On Friday President Obama announced his decision that the executive branch would cease to follow immigration laws as mandated by Congress, and would conversely provide work permits for illegal aliens who have been living in the country continuously for at least five years. The reason for both the decision and its timing are obvious. The President wants to drive home his point about a do-nothing congress; in the hopes of scoring some quick points in the November elections. President Obama has made a serious miscalculation; one so bad in fact that it could make one wonder if he had talked to any of the Latino community in the United States at all before making this announcement.
The first problem is obvious. President Obama’s recession is effecting minorities and youth particularly hard. Current unemployment rate in the Latino community is 11 percent. Youth unemployment among the Latino community is even worse, roughly 31 percent. Adding 800,000 illegal immigrants and now new job-seekers into this mix will only make unemployment in the Latino community worse. The ill-conceived plan will negatively affect the community legally in this country and with the power of the vote, while those who are most benefited are offered no path to citizenship.
The second issue is one of principle. Most Latino Americans who come to the United States (legally and illegally) do so because this is a nation which holds sacrosanct the principle which in Spanish is roughly translated “the empire of the law.” Rule of law problems in Latin America are notorious. Private and intellectual property are often not respected; judges are too often corrupt; arbitrary detentions are on the rise; and the impunity rates for criminals are far too high. Abuse from the executive branches is even worse – where in countries like Venezuela, Cuba, Ecuador, Argentina, Bolivia, Peru and Nicaragua there is nobody that can stand against the powerful caudillos running the country. Latino Americans, in the United States and outside, know this. They understand far better than those who have never left the USA that without the hard nucleus of laws and a government at the service of those laws, there is no guarantee to their rights and their property. They know this because too often they have been victims of arbitrary use of executive power.Even illegals know they will get a better deal here in the USA than they ever would at home.

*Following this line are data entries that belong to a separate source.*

Lemma failure_domain_local a b key :
  a.(Agent_ID) = LocalWorkerAffinity → b.(Agent_ID) = LocalWorkerAffinity →
  agentFailureDomain a key = agentFailureDomain b key.
Proof. unfold agentFailureDomain. intros -> ->. by case_if. Qed.

(** Every agent a replica may be placed on is online for the report, with the
    same failure domain. *)
Lemma target_online now agents local id a :
  agents_ok agents → local_ok local → (is_Some local → rcfg.(rep_IncludeLocal) = true) →
  (fleet_of now agents local).(targetEligible) !! id = Some a →
  ∃ b, online_agents now agents !! id = Some b ∧
    agentFailureDomain b rcfg.(rep_FailureDomainLabel)
    = agentFailureDomain a rcfg.(rep_FailureDomainLabel).
Proof.
  intros [Hnd Hloc] Hl Hinc Ha.
  assert ((foldl (scan_agent now) (mkFleet ∅ ∅ ∅) agents).(targetEligible) !! id = Some a ∨
    (id = LocalWorkerAffinity ∧ local = Some a)) as [H|[-> ->]].
  { unfold fleet_of in Ha. destruct local as [l|]; [|by left]. unfold add_local in Ha. simpl in Ha.
    destruct (agentAcceptsPlacement l scfg); [|by left].
    apply lookup_insert_Some in Ha as [[<- <-]|[_ Ha]]; [by right|by left]. }
  - apply scan_agents_target in H as (Hin & Hid & Hal & Hf & Hac). exists a. split; [|done].
    apply online_agents_Some; try done. by apply accepts_durable.
  - destruct (online_agents_local now agents) as (b & Hb & Hbid); [eauto|done|].
    exists b. split; [done|]. apply failure_domain_local; [done|by apply Hl].
Qed.

Lemma elem_of_online_replicas online reps rp :
  rp ∈ online_replicas online reps ↔
  rp ∈ reps ∧ rp.(Replica_State) = ReplicaReady ∧ is_Some (online !! rp.(Replica_AgentID)).
Proof.
  unfold online_replicas, ready_replicas.
  rewrite list_elem_of_In, !filter_In, <- list_elem_of_In, !bool_decide_eq_true. naive_solver.
Qed.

If the President thinks he will make friends in the Latino community with the obvious abuse of executive power, bypassing congress and ruling by decree which happens so often in Latin America, he’s in for a surprise.
The final issue is the tendency of those in the United States to treat Latin America monolithically; as “the Latino community.” Latino American is not a nationality. We would never be so bold as to lump Japanese, Vietnamese, Chinese, Koreans and Indonesians in the same pot. There are important differences; as there are in Latin America. The fabled block doesn’t really exist. What exists are dozens of tensions across the hemisphere; many immigration related. Argentines are frustrated with Bolivian immigration; Costa Ricans with Nicaraguans; Venezuelans with Colombians; Mexicans with Salvadorans and Hondurans; and yes, U.S. citizens with Mexicans. I would venture that those angriest about President Obama’s plan at home are probably the U.S. citizens who are immigrants from Latin America who waited ten years and waded through a sea of paperwork to legally become citizens themselves.
It is within this larger and much more nuanced discussion that president has sought a cheap win. The real issue at the heart of all this is of course the attempt to portray the conservatives as heartless. This is unfair, but not surprising coming from a divisive White House keen on scoring cheap points instead of solving real issues. The reality is that immigration reform is a complicated issue with no champions. President Bush when he was in office proposed a plan that was widely seen as fair but was ultimately unsuccessful. It is rumored that Senator Marco Rubio was also attempting to hobble together bi-partisan support for a good plan when he had the wind sucked out of his sails by the president.
America is a great country with a brilliant future and the ability to address complex issues through our representative government and all the civil society organizations that make up the fabric of life in this country. Sidestepping the delicate but necessary negotiation process involved in making laws which solve critical and complicated issues in order to rack up cheap wins based upon partisan causes is beneath us. Doing so outside the bounds of legality is not what America is about. The president should reconsider his approach, for the good of “we the people.”